O Estado de São Paulo, 09 de dezembro de 2006

Claro que certos investimentos seriam desinibidos pela relaxação de restrições à possibilidade de depredar recursos naturais e de poluir. Tanto quanto outros o seriam pela relaxação de restrições à possibilidade de explorar crianças ou o trabalho forçado. Ou, ainda, pela relaxação de tantas outras instituições criadas no século passado para proteger as pessoas e a natureza da voracidade desse gênero de investidores.

Como a aceleração do crescimento requer elevação da taxa de investimento de 20% para 26%, é óbvia a vantagem imediata de retrocessos sociais que removam travas impostas à apropriação “a ferro e a fogo” dos biomas nacionais.

Não se trata de saber se a proteção legal do meio ambiente é ou não entrave ao crescimento. Afinal, o sindicato que o presidente liderou no início dos anos 1980 também o era -e é. Sob prisma tão bitolado, só se pode mesmo enxergar espetáculo de crescimento em um país dotado de amplos mercados consumidores e que não ligue nem sequer para a Declaração Universal dos Direitos Humanos.
Muito menos para uma Constituição como a de 1988. Aí está a China, onde nem existe efetivo Poder Judiciário.

Visão menos ingênua da questão supõe entendimento dos dois padrões essenciais de crescimento econômico. O que reinou quase absoluto por mais de dez mil anos foi chamado de “extensivo” por historiadores pois espalhava os acréscimos populacionais por novas áreas geográficas, enquanto o produto aumentava no mesmo compasso. Em raras ocasiões e em poucos lugares, algumas sociedades elevaram a renda per capita mediante o aumento da produtividade total dos fatores (recursos naturais, força de trabalho e capital). Mas foram proezas passageiras, que não tardaram a decair ou colapsar. Esses surtos de crescimento “intensivo” compõem a “história das grandes civilizações”.

Essa forma intensiva de crescimento acabou por se tornar recorrente. Isso só foi possível porque o casamento da ciência com a tecnologia multiplicou de forma exponencial a capacidade de inovação das sociedades.
Enquanto no crescimento antigo predominava a devora de recursos naturais pela força física do trabalho humano, o alicerce do crescimento moderno passou cada vez mais a depender do uso inteligente das inovações que tornam o trabalho mais decente e qualificado, além de conservar os ecossistemas.

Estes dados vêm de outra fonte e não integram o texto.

(** X20: the payload obeys the inclusion flags.  After a successful
    write, the file written carries the alert handed in and the time
    stamp of the record; it carries the device block exactly when device
    details are switched on and a device is attached, and the traffic
    block exactly when traffic is switched on and a device is attached;
    the raw part of the traffic block holds fields of the device only,
    each with a key containing "packet", "data" or "crypt". *)
Theorem save_payload_obeys_flags (E : env) (a : alert_entry)
        (device : option device) (label : string) (st : state) :
  gates_pass st device = true ->
  mkdir_raises E (tick st) = None ->
  dev_name_of device = PStr label ->
  write_raises E (S (S (tick st))) = None ->
  let st' := exec (_save_alert_device E a device) st in
  let auto := automations st in
  exists file p,
    disk st' = disk st ++ [(file, p)]
    /\ (exists r rest, alert_saves st' = r :: rest /\ save_file r = file
                       /\ save_ts r = payload_saved_at p)
    /\ payload_alert p = a
    /\ payload_device p
       = (if save_device_details auto && attached device then device else None)
    /\ (save_device_traffic auto && attached device = false ->
        payload_traffic p = None)
    /\ (forall d, save_device_traffic auto = true -> device = Some d ->
                  device_truthy d = true ->
        exists raw, payload_traffic p = Some raw
                    /\ forall k v, In (k, v) raw <->
                                   In (k, v) (other_fields d) /\ traffic_key k = true).
Proof.
  intros Hgates Hmk Hlabel Hw. cbv zeta. unfold exec.
  rewrite (save_run E a device label st Hgates Hmk Hlabel). cbv zeta.
  rewrite Hw. cbn [snd]. state_fields.
  eexists _, _. split; [reflexivity|].
  split; [eexists _, _; split; [reflexivity|]; split; reflexivity|].
  split; [reflexivity|]. split; [reflexivity|]. split.
  - intros Hoff. cbn [payload_of payload_traffic]. rewrite Hoff. reflexivity.
  - intros d Hon -> Htruthy. cbn [payload_of payload_traffic attached].
    rewrite Hon, Htruthy. cbn [andb fmap option_fmap option_map].
    eexists. split; [reflexivity|].
    intros k v. rewrite List.filter_In. cbn [fst]. reflexivity.
Qed.

Lemma save_payload_obeys_flags_witness :
  gates_pass initial_state (Some path_climber) = true
  /\ mkdir_raises demo_env (tick initial_state) = None
  /\ dev_name_of (Some path_climber) = PStr "../../etc/cron.d/x"
  /\ write_raises demo_env (S (S (tick initial_state))) = None
  /\ exists file p,
       disk (exec (_save_alert_device demo_env drone_alert (Some path_climber))
                  initial_state) = disk initial_state ++ [(file, p)]
       /\ payload_alert p = drone_alert.
Proof.
  assert (G : gates_pass initial_state (Some path_climber) = true)
    by (vm_compute; reflexivity).
  assert (K : mkdir_raises demo_env (tick initial_state) = None) by reflexivity.
  assert (L : dev_name_of (Some path_climber) = PStr "../../etc/cron.d/x")
    by (vm_compute; reflexivity).
  assert (W : write_raises demo_env (S (S (tick initial_state))) = None)
    by reflexivity.
  repeat (split; [assumption|]).
  destruct (save_payload_obeys_flags demo_env drone_alert (Some path_climber)
              _ initial_state G K L W) as (file & p & Hdisk & _ & Halert & _).
  exists file, p. split; assumption.
Defined.

(** ** More on the watch policy *)

(** X21: what the watch policy adds, and when it adds nothing.  When a
    rule applies to an alert for a device whose identifier is not empty
    and not yet watched, the watchlist gains exactly one entry, under
    that identifier: it carries the identifier, the name of the device
    (the identifier when the name is empty), its link-layer tag and the
    automatic mark, and the other entries are untouched.  For an alert
    category other than drone, signal and kismet, and with the three
    rules switched off, the policy changes nothing. *)
Theorem auto_watch_adds_marked_entry (E : env) (atype : string) (d : device)
        (st : state) :
  let mac := dict_get (kismet_device_base_macaddr d) (PStr "") in
  let phy := dict_get (kismet_device_base_phyname d) (PStr "") in
  let name := py_or (dict_get (kismet_device_base_name d) (PStr "")) mac in
  let st' := exec (_auto_watch_device E atype (Some d)) st in
  (truthy mac = true ->
   watched_devices st !! mac = None ->
   should_watch (auto_watch_rules (automations st)) atype phy = true ->
   watched_devices st' !! mac
   = Some (WatchEntry mac name phy (datetime_now_isoformat E (tick st)) (Some true))
   /\ (forall k, k <> mac -> watched_devices st' !! k = watched_devices st !! k)
   /\ size (watched_devices st') = S (size (watched_devices st)))
  /\ (atype <> "drone"%string -> atype <> "signal"%string -> atype <> "kismet"%string ->
      st' = st)
  /\ (auto_watch_rules (automations st) = WatchRules false false false -> st' = st).
Proof.
  cbv zeta. unfold exec. rewrite auto_watch_exec. cbv zeta. cbn [snd].
  set (mac := dict_get (kismet_device_base_macaddr d) (PStr "")).
  set (phy := dict_get (kismet_device_base_phyname d) (PStr "")).
  split; [|split].
  - intros Hmac Hnone Hrule. rewrite Hmac, Hnone, Hrule.
    rewrite (bool_decide_eq_false_2 (is_Some None)) by (intros [? ?]; discriminate).
    cbn [negb orb]. state_fields.
    split; [apply lookup_insert_eq|].
    split; [intros k Hk; apply lookup_insert_ne; congruence|].
    apply map_size_insert_None, Hnone.
  - intros H1 H2 H3.
    assert (Hno : should_watch (auto_watch_rules (automations st)) atype phy = false).
    { unfold should_watch.
      apply String.eqb_neq in H1, H2, H3. rewrite H1, H2, H3.
      rewrite !andb_false_r. reflexivity. }
    rewrite Hno. destruct (_ || _); reflexivity.
  - intros Hoff. rewrite Hoff. unfold should_watch. cbn.
    destruct (_ || _); reflexivity.
Qed.

Lemma auto_watch_adds_marked_entry_witness :
  truthy (dict_get (kismet_device_base_macaddr mavic) (PStr "")) = true
  /\ watched_devices initial_state
     !! dict_get (kismet_device_base_macaddr mavic) (PStr "") = None
  /\ should_watch (auto_watch_rules (automations initial_state)) "drone"
                  (dict_get (kismet_device_base_phyname mavic) (PStr "")) = true
  /\ size (watched_devices (exec (_auto_watch_device demo_env "drone" (Some mavic))
                                 initial_state))
     = S (size (watched_devices initial_state)).
Proof.
  assert (T : truthy (dict_get (kismet_device_base_macaddr mavic) (PStr "")) = true)
    by reflexivity.
  assert (N : watched_devices initial_state
              !! dict_get (kismet_device_base_macaddr mavic) (PStr "") = None)
    by reflexivity.
  assert (R : should_watch (auto_watch_rules (automations initial_state)) "drone"
                (dict_get (kismet_device_base_phyname mavic) (PStr "")) = true)
    by reflexivity.
  repeat (split; [assumption|]).
  exact (proj2 (proj2 (proj1 (auto_watch_adds_marked_entry demo_env "drone" mavic
                                initial_state) T N R))).
Defined.

(** ** Batch saves *)

Ltac app_fields :=
  cbn [engine kismet_url api_key username password schedules jobs last_save
       save_log last_error batch_files set_engine set_kismet_url set_api_key
       set_username set_password set_schedules set_jobs set_last_save
       set_save_log set_last_error set_batch_files fst snd] in *.

Ltac run_app :=
  unfold mbind, MA_bind, app_bind, mret, MA_ret, app_ret, app_modify, app_get,
         app_lift, app_raise in *;
  app_fields.

Lemma set_tick_twice a b st : set_tick a (set_tick b st) = set_tick a st.
Proof. reflexivity. Qed.

Lemma set_engine_twice e1 e2 s : set_engine e1 (set_engine e2 s) = set_engine e1 s.
Proof. reflexivity. Qed.

Lemma on_engine_ask {A} (oracle : nat -> A) s :
  on_engine (ask oracle) s
  = (Ok (oracle (tick (engine s))),
     set_engine (set_tick (S (tick (engine s))) (engine s)) s).
Proof. reflexivity. Qed.

Lemma on_engine_may_raise oracle s :
  on_engine (ask_may_raise oracle) s
  = (match oracle (tick (engine s)) with Some e => Raise e | None => Ok tt end,
     set_engine (set_tick (S (tick (engine s))) (engine s)) s).
Proof.
  unfold on_engine, ask_may_raise. run_monad.
  destruct (oracle (tick (engine s))); reflexivity.
Qed.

Por dez milênios predominou o tutano sobre o neurônio, mas isso vem se invertendo com rapidez nos últimos 150 anos. A ponto de nada poder ser mais estranho ao padrão moderno do que a ânsia de turbinar o PIB pela depredação do patrimônio natural.

Por isso, em vez de exigir recuo da legislação ambiental, o crescimento moderno se apóia na capacidade de inovação da sociedade, que resulta de forte interação entre a ciência e a tecnologia (C&T). O Brasil não voltará a crescer bastante, com constância e qualidade, enquanto não atribuir a seu sistema de C&T um valor ao menos equivalente ao que dá ao futebol.

Simples miragem, claro, para uma sociedade que se faz governar por uma coalizão incapaz de desonerar a carga tributária com contenção das despesas correntes do setor público, incapaz de fazer reformas imprescindíveis (como a da Previdência), incapaz de melhorar a eficiência do sistema judiciário, de rever a CLT etc.
Em tais circunstâncias, não passa de covardia a propensão para escolher índios, quilombolas e ambientalistas como bodes expiatórios.

A sociedade brasileira está diante de troca intertemporal. É preciso que domine anseios ilusórios por imediatos saltos triplos do PIB para que seus filhos, netos e bisnetos tenham chance de abrir caminho ao desenvolvimento sustentável.

Por isso, um estadista não cederia a pressões dos arautos de obsoleto padrão de crescimento. Ao contrário, adotaria uma estratégia focada em decisivos investimentos públicos no sistema de C&T. Assim, estimularia os melhores investidores privados, em vez de promover os jurássicos que querem fazer da Amazônia e do que resta do cerrado exatamente aquilo que seus pais, avós e bisavós fizeram da mata atlântica e da caatinga.

Por José Eli da Veiga, professor titular e coordenador do Núcleo de Economia Socioambiental da USP e autor de, entre outros livros, “Meio Ambiente e Desenvolvimento”.